→ MATERIAL TO PROCESS:

Lemma wp_replaceChild this c x (o : avl_node) q Q :
  x ↦ o -∗ ctx_at this c (Some x) -∗ (x ↦ o -∗ ctx_at this c q -∗ Q ()) -∗
  wp (AVL.replaceChild (Some this) (cpar c) (Some x) q) Q.
Proof.
  iIntros "Hx (%rp & Hthis & Hc) HQ". rewrite /AVL.replaceChild.
  destruct c as [|[y [k v b r|l k v b]] c]; simpl.
  - iDestruct "Hc" as %->. wp_step. iApply ("HQ" with "Hx"). iExists q. by iFrame.
  - iDestruct "Hc" as (pr) "(Hy & Hr & Hc)". wp_step. rewrite bool_decide_true //.
    wp_step. iApply ("HQ" with "Hx"). iExists rp. by iFrame.
  - iDestruct "Hc" as (pl) "(Hy & Hl & Hc)". wp_step.
    iDestruct (tree_at_ne with "Hx Hl") as %Hne. rewrite bool_decide_false //. wp_step.
    iApply ("HQ" with "Hx"). iExists rp. by iFrame.
Qed.

(** [wp_reparent Hz Ht]: run the parent update of the subtree [Ht], whose
    pointer is read again from the node [Hz]. *)
Ltac two_hyps H1 H2 := eval vm_compute in (String.append H1 (String.append " " H2)).
Tactic Notation "wp_reparent" constr(Hz) constr(Ht) :=
  let pat := two_hyps Hz Ht in
  iApply wp_bind; iApply (wp_reparent with pat); [done | iIntros pat]; simpl.
Tactic Notation "wp_replaceChild" constr(Hx) constr(Hc) :=
  let pat := two_hyps Hx Hc in
  iApply wp_bind; iApply (wp_replaceChild with pat); iIntros pat; simpl.

(** ** Rotations *)

Lemma wp_rotateLeft this c x y k v b pr k1 v1 b1 pl1 pr1 t1 Q :
  x ↦ AvlNode k (Some y) pr (cpar c) b v -∗ y ↦ AvlNode k1 pl1 pr1 (Some x) b1 v1 -∗
  tree_at pr1 (Some y) t1 -∗ ctx_at this c (Some x) -∗
  (x ↦ AvlNode k pr1 pr (Some y) 0 v -∗ y ↦ AvlNode k1 pl1 (Some x) (cpar c) 0 v1 -∗
   tree_at pr1 (Some x) t1 -∗ ctx_at this c (Some y) -∗ Q ()) -∗
  wp (AVL.rotateLeft (Some this) (Some x)) Q.
Proof.
  iIntros "Hx Hy Ht Hc HQ". rewrite /AVL.rotateLeft.
  do 5 wp_step. wp_reparent "Hx" "Ht". do 3 wp_step.
  wp_replaceChild "Hx" "Hc". do 2 wp_step. iApply ("HQ" with "Hx Hy Ht Hc").
Qed.

Lemma wp_rotateRight this c x y k v b pl k1 v1 b1 pl1 pr1 t1 Q :
  x ↦ AvlNode k pl (Some y) (cpar c) b v -∗ y ↦ AvlNode k1 pl1 pr1 (Some x) b1 v1 -∗
  tree_at pl1 (Some y) t1 -∗ ctx_at this c (Some x) -∗
  (x ↦ AvlNode k pl pl1 (Some y) 0 v -∗ y ↦ AvlNode k1 (Some x) pr1 (cpar c) 0 v1 -∗
   tree_at pl1 (Some x) t1 -∗ ctx_at this c (Some y) -∗ Q ()) -∗
  wp (AVL.rotateRight (Some this) (Some x)) Q.
Proof.
  iIntros "Hx Hy Ht Hc HQ". rewrite /AVL.rotateRight.
  do 5 wp_step. wp_reparent "Hx" "Ht". do 3 wp_step.
  wp_replaceChild "Hx" "Hc". do 2 wp_step. iApply ("HQ" with "Hx Hy Ht Hc").
Qed.

Lemma wp_rotateDoubleRight this c x y z k v b pr k1 v1 b1 pl1 k2 v2 b2 pl2 pr2 t1 t2 Q :
  x ↦ AvlNode k (Some y) pr (cpar c) b v -∗ y ↦ AvlNode k1 pl1 (Some z) (Some x) b1 v1 -∗
  z ↦ AvlNode k2 pl2 pr2 (Some y) b2 v2 -∗
  tree_at pl2 (Some z) t1 -∗ tree_at pr2 (Some z) t2 -∗ ctx_at this c (Some x) -∗
  (x ↦ AvlNode k pr2 pr (Some z) (if b2 =? -1 then 1 else 0) v -∗
   y ↦ AvlNode k1 pl1 pl2 (Some z) (if b2 =? 1 then -1 else 0) v1 -∗
   z ↦ AvlNode k2 (Some y) (Some x) (cpar c) 0 v2 -∗
   tree_at pl2 (Some y) t1 -∗ tree_at pr2 (Some x) t2 -∗ ctx_at this c (Some z) -∗ Q ()) -∗
  wp (AVL.rotateDoubleRight (Some this) (Some x)) Q.
Proof.
  iIntros "Hx Hy Hz Ht1 Ht2 Hc HQ". rewrite /AVL.rotateDoubleRight.
  do 6 wp_step. wp_reparent "Hz" "Ht1". do 5 wp_step. wp_reparent "Hz" "Ht2".
  do 6 wp_step. wp_replaceChild "Hx" "Hc". do 2 wp_step.
  iApply ("HQ" with "Hx Hy Hz Ht1 Ht2 Hc").
Qed.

→ TO DO: The reply must contain each line of the material, reproduced faithfully.

→ ANSWER AREA:
Lemma wp_replaceChild this c x (o : avl_node) q Q :
  x ↦ o -∗ ctx_at this c (Some x) -∗ (x ↦ o -∗ ctx_at this c q -∗ Q ()) -∗
  wp (AVL.replaceChild (Some this) (cpar c) (Some x) q) Q.
Proof.
  iIntros "Hx (%rp & Hthis & Hc) HQ". rewrite /AVL.replaceChild.
  destruct c as [|[y [k v b r|l k v b]] c]; simpl.
  - iDestruct "Hc" as %->. wp_step. iApply ("HQ" with "Hx"). iExists q. by iFrame.
  - iDestruct "Hc" as (pr) "(Hy & Hr & Hc)". wp_step. rewrite bool_decide_true //.
    wp_step. iApply ("HQ" with "Hx"). iExists rp. by iFrame.
  - iDestruct "Hc" as (pl) "(Hy & Hl & Hc)". wp_step.
    iDestruct (tree_at_ne with "Hx Hl") as %Hne. rewrite bool_decide_false //. wp_step.
    iApply ("HQ" with "Hx"). iExists rp. by iFrame.
Qed.

(** [wp_reparent Hz Ht]: run the parent update of the subtree [Ht], whose
    pointer is read again from the node [Hz]. *)
Ltac two_hyps H1 H2 := eval vm_compute in (String.append H1 (String.append " " H2)).
Tactic Notation "wp_reparent" constr(Hz) constr(Ht) :=
  let pat := two_hyps Hz Ht in
  iApply wp_bind; iApply (wp_reparent with pat); [done | iIntros pat]; simpl.
Tactic Notation "wp_replaceChild" constr(Hx) constr(Hc) :=
  let pat := two_hyps Hx Hc in
  iApply wp_bind; iApply (wp_replaceChild with pat); iIntros pat; simpl.

(** ** Rotations *)

Lemma wp_rotateLeft this c x y k v b pr k1 v1 b1 pl1 pr1 t1 Q :
  x ↦ AvlNode k (Some y) pr (cpar c) b v -∗ y ↦ AvlNode k1 pl1 pr1 (Some x) b1 v1 -∗
  tree_at pr1 (Some y) t1 -∗ ctx_at this c (Some x) -∗
  (x ↦ AvlNode k pr1 pr (Some y) 0 v -∗ y ↦ AvlNode k1 pl1 (Some x) (cpar c) 0 v1 -∗
   tree_at pr1 (Some x) t1 -∗ ctx_at this c (Some y) -∗ Q ()) -∗
  wp (AVL.rotateLeft (Some this) (Some x)) Q.
Proof.
  iIntros "Hx Hy Ht Hc HQ". rewrite /AVL.rotateLeft.
  do 5 wp_step. wp_reparent "Hx" "Ht". do 3 wp_step.
  wp_replaceChild "Hx" "Hc". do 2 wp_step. iApply ("HQ" with "Hx Hy Ht Hc").
Qed.

Lemma wp_rotateRight this c x y k v b pl k1 v1 b1 pl1 pr1 t1 Q :
  x ↦ AvlNode k pl (Some y) (cpar c) b v -∗ y ↦ AvlNode k1 pl1 pr1 (Some x) b1 v1 -∗
  tree_at pl1 (Some y) t1 -∗ ctx_at this c (Some x) -∗
  (x ↦ AvlNode k pl pl1 (Some y) 0 v -∗ y ↦ AvlNode k1 (Some x) pr1 (cpar c) 0 v1 -∗
   tree_at pl1 (Some x) t1 -∗ ctx_at this c (Some y) -∗ Q ()) -∗
  wp (AVL.rotateRight (Some this) (Some x)) Q.
Proof.
  iIntros "Hx Hy Ht Hc HQ". rewrite /AVL.rotateRight.
  do 5 wp_step. wp_reparent "Hx" "Ht". do 3 wp_step.
  wp_replaceChild "Hx" "Hc". do 2 wp_step. iApply ("HQ" with "Hx Hy Ht Hc").
Qed.

Lemma wp_rotateDoubleRight this c x y z k v b pr k1 v1 b1 pl1 k2 v2 b2 pl2 pr2 t1 t2 Q :
  x ↦ AvlNode k (Some y) pr (cpar c) b v -∗ y ↦ AvlNode k1 pl1 (Some z) (Some x) b1 v1 -∗
  z ↦ AvlNode k2 pl2 pr2 (Some y) b2 v2 -∗
  tree_at pl2 (Some z) t1 -∗ tree_at pr2 (Some z) t2 -∗ ctx_at this c (Some x) -∗
  (x ↦ AvlNode k pr2 pr (Some z) (if b2 =? -1 then 1 else 0) v -∗
   y ↦ AvlNode k1 pl1 pl2 (Some z) (if b2 =? 1 then -1 else 0) v1 -∗
   z ↦ AvlNode k2 (Some y) (Some x) (cpar c) 0 v2 -∗
   tree_at pl2 (Some y) t1 -∗ tree_at pr2 (Some x) t2 -∗ ctx_at this c (Some z) -∗ Q ()) -∗
  wp (AVL.rotateDoubleRight (Some this) (Some x)) Q.
Proof.
  iIntros "Hx Hy Hz Ht1 Ht2 Hc HQ". rewrite /AVL.rotateDoubleRight.
  do 6 wp_step. wp_reparent "Hz" "Ht1". do 5 wp_step. wp_reparent "Hz" "Ht2".
  do 6 wp_step. wp_replaceChild "Hx" "Hc". do 2 wp_step.
  iApply ("HQ" with "Hx Hy Hz Ht1 Ht2 Hc").
Qed.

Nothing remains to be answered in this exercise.